→ DIRECTIONS FOR THIS TASK: What lines in the records below mention "FResult"? List them all.

→ RECORDS TO USE:
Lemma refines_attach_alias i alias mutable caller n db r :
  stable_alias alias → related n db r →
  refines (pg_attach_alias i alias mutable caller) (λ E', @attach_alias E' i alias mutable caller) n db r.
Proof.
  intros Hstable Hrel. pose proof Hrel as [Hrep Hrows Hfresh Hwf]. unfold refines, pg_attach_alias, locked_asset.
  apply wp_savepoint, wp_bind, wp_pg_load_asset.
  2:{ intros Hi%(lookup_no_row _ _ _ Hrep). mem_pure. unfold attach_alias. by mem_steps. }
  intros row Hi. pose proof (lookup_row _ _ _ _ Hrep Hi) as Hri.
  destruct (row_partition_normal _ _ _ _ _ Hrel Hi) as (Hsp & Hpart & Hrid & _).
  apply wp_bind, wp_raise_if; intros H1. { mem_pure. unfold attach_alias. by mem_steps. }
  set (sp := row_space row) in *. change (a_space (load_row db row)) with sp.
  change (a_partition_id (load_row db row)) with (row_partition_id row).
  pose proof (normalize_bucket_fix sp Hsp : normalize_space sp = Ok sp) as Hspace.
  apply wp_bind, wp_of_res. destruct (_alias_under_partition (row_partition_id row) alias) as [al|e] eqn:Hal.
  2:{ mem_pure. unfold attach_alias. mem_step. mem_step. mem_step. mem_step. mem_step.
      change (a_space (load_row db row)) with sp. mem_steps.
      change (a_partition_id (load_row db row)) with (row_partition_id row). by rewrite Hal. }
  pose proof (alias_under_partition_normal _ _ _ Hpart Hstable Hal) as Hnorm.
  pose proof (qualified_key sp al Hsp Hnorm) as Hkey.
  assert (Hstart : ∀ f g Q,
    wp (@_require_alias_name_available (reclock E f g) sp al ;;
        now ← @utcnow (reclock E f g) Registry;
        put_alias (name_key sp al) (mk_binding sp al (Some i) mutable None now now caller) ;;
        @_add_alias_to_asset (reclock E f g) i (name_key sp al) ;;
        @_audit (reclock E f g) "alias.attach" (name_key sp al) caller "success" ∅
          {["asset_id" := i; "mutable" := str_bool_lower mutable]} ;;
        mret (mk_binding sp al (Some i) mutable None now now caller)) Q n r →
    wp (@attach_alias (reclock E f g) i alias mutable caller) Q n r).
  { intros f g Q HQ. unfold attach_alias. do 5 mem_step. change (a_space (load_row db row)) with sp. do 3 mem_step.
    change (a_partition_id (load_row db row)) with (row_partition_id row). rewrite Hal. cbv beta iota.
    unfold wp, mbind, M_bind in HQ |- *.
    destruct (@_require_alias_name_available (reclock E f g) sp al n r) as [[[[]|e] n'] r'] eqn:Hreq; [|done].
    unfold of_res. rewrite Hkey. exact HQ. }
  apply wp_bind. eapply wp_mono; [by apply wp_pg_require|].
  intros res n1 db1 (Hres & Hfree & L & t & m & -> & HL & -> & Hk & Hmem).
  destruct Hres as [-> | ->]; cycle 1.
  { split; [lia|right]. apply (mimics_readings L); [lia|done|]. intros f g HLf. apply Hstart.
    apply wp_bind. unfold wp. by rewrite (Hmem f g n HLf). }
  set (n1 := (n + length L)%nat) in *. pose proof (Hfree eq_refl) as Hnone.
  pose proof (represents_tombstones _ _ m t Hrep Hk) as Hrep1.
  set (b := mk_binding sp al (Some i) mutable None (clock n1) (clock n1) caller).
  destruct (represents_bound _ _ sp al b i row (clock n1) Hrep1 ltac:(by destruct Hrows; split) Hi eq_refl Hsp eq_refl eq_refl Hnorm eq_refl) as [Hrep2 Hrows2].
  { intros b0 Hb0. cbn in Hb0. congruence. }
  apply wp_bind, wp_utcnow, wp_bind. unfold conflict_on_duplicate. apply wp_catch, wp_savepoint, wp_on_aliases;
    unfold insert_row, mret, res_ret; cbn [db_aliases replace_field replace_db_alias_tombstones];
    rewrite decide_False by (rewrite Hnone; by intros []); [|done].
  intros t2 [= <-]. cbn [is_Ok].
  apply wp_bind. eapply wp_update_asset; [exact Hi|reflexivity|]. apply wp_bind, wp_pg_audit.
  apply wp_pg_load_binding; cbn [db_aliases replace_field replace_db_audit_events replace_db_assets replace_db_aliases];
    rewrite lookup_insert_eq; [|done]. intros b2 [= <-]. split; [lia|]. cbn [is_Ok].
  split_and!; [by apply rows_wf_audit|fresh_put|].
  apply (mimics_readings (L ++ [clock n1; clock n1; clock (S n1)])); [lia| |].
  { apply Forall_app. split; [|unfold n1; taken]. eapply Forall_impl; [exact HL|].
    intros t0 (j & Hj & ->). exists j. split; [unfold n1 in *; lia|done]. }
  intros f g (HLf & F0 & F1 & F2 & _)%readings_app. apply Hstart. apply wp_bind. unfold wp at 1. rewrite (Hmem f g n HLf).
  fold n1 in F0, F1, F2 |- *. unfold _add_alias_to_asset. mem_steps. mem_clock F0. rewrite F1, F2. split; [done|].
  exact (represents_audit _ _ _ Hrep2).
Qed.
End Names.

==

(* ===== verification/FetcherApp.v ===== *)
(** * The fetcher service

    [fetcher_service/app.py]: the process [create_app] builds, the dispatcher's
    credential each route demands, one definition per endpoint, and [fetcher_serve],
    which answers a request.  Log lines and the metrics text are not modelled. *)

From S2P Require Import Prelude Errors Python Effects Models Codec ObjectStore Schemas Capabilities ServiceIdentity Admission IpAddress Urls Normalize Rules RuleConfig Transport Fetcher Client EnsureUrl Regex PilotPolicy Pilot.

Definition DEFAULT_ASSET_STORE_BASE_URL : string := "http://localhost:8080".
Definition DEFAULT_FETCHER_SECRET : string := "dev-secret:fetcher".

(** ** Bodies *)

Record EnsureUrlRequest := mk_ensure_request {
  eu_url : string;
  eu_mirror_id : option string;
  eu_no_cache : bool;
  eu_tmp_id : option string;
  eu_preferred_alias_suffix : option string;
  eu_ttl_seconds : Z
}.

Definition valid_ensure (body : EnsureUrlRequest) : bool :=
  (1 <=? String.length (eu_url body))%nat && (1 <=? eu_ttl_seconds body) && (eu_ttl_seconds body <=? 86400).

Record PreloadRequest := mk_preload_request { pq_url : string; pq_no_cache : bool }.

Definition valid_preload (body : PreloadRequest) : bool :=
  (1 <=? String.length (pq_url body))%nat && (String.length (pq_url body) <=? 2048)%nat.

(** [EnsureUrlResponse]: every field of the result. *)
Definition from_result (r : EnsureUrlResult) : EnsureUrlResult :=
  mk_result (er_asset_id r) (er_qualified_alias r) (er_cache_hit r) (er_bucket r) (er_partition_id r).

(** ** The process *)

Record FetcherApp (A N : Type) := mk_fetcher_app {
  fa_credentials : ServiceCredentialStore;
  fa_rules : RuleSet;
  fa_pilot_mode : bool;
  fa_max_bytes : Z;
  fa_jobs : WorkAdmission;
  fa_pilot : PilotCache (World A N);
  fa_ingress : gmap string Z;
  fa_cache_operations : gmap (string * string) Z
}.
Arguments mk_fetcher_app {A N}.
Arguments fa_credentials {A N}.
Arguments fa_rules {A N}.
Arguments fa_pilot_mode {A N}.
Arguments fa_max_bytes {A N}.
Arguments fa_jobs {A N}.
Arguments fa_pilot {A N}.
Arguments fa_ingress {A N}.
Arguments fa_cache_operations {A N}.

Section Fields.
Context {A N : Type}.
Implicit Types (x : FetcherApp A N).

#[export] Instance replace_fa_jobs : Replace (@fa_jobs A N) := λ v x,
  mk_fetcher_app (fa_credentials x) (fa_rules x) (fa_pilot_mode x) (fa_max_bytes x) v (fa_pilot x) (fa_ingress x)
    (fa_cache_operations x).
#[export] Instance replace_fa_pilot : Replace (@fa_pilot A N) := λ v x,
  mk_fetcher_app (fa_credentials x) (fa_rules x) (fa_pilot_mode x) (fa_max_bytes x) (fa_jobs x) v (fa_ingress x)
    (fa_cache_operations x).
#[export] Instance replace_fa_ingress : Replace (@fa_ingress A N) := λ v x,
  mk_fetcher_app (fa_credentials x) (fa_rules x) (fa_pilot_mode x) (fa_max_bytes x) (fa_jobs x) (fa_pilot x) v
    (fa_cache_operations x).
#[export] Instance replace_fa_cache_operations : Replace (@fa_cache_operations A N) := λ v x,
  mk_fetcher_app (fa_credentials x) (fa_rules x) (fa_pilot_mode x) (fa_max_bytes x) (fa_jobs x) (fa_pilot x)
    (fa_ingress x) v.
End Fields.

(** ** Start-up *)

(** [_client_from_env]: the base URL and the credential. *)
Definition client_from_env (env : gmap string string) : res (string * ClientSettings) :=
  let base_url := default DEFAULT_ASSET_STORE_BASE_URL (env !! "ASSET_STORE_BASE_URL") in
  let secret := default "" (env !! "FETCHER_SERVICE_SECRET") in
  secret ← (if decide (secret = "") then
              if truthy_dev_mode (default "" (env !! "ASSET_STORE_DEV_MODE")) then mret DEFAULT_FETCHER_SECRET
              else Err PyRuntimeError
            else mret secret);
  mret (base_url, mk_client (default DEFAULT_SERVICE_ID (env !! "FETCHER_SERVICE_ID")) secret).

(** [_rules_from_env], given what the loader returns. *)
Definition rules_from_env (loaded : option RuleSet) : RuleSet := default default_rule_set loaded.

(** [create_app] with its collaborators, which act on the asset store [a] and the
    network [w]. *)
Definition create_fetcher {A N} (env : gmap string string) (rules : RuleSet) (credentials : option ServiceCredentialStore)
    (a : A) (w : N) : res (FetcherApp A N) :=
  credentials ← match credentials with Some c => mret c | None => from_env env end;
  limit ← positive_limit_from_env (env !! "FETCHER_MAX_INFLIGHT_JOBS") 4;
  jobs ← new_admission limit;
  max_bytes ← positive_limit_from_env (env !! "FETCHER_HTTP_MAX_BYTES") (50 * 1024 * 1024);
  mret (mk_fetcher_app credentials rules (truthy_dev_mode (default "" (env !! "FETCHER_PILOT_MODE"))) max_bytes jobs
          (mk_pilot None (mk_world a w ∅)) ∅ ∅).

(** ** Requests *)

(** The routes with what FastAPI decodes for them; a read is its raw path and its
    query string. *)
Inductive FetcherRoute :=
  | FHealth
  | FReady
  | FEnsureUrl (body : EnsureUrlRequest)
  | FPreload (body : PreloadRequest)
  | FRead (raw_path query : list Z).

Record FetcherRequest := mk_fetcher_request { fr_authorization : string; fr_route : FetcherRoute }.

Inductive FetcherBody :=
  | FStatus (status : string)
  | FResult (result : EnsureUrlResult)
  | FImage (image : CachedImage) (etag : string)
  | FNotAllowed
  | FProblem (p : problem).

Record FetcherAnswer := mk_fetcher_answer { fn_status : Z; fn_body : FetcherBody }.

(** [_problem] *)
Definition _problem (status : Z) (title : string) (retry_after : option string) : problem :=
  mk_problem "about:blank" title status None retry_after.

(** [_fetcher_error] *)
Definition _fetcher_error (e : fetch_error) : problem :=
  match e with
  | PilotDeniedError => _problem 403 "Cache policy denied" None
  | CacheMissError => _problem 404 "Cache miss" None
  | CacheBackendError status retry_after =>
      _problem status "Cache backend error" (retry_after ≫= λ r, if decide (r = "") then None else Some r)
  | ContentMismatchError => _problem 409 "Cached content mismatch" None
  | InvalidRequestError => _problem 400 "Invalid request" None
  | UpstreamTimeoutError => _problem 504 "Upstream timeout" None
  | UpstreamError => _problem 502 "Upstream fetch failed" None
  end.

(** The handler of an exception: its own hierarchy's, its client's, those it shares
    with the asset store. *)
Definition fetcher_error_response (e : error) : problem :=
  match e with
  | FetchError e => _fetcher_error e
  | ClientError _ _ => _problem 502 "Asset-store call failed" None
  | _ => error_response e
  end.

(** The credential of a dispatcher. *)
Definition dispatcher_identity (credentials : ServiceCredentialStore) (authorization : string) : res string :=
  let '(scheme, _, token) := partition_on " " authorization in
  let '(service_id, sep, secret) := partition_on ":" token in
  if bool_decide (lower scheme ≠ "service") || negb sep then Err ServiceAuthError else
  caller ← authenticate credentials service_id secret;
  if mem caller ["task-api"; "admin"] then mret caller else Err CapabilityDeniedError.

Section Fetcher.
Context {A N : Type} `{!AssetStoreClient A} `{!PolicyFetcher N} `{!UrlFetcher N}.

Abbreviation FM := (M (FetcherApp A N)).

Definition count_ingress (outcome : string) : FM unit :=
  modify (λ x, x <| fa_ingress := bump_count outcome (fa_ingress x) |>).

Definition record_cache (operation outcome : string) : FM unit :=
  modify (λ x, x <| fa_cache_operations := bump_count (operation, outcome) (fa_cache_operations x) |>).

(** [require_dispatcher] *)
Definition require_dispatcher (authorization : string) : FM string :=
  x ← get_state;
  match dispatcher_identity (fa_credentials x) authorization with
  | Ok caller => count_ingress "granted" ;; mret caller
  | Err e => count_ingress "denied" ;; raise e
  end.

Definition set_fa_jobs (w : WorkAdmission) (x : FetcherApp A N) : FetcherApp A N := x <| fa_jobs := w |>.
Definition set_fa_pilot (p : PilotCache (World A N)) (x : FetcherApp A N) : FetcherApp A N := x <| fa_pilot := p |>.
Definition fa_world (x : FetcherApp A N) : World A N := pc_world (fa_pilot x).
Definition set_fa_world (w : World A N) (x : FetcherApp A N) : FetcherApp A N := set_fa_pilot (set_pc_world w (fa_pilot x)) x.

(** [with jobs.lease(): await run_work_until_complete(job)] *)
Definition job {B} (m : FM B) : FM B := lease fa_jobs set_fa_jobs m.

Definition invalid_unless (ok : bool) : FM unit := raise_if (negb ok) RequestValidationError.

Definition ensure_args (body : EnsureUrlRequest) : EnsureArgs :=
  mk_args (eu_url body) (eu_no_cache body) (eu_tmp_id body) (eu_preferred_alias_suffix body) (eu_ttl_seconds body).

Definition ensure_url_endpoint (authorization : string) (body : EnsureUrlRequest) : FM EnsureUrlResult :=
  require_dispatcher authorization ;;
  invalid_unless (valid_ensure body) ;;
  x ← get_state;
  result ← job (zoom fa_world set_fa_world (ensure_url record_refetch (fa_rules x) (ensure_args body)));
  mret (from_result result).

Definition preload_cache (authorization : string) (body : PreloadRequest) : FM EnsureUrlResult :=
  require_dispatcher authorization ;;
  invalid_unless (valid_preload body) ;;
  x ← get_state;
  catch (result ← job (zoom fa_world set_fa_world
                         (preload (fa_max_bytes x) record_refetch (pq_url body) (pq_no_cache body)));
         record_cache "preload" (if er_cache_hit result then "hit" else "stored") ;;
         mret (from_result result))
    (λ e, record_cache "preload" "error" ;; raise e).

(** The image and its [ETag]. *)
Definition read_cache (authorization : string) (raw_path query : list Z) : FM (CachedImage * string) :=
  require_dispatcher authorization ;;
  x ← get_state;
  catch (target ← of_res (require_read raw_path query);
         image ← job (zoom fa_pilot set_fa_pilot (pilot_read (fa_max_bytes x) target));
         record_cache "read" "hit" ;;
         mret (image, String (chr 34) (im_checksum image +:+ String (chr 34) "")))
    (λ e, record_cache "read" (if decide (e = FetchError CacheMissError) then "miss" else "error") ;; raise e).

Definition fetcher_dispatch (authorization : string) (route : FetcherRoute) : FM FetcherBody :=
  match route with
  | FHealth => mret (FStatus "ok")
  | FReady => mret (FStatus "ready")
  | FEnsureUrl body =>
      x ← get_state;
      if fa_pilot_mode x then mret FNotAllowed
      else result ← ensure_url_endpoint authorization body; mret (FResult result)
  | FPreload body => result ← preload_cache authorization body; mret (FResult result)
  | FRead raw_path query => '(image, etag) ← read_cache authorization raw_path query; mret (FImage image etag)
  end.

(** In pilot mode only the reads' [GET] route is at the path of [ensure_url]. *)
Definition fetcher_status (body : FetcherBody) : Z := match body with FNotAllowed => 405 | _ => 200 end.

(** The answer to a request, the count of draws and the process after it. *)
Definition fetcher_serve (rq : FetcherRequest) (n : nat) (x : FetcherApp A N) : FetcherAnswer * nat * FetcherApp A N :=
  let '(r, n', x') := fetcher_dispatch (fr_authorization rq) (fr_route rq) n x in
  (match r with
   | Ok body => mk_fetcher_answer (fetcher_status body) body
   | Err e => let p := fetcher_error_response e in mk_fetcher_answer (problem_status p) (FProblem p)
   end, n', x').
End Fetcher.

→ ANSWER SPACE:
  | FResult (result : EnsureUrlResult)
      else result ← ensure_url_endpoint authorization body; mret (FResult result)
  | FPreload body => result ← preload_cache authorization body; mret (FResult result)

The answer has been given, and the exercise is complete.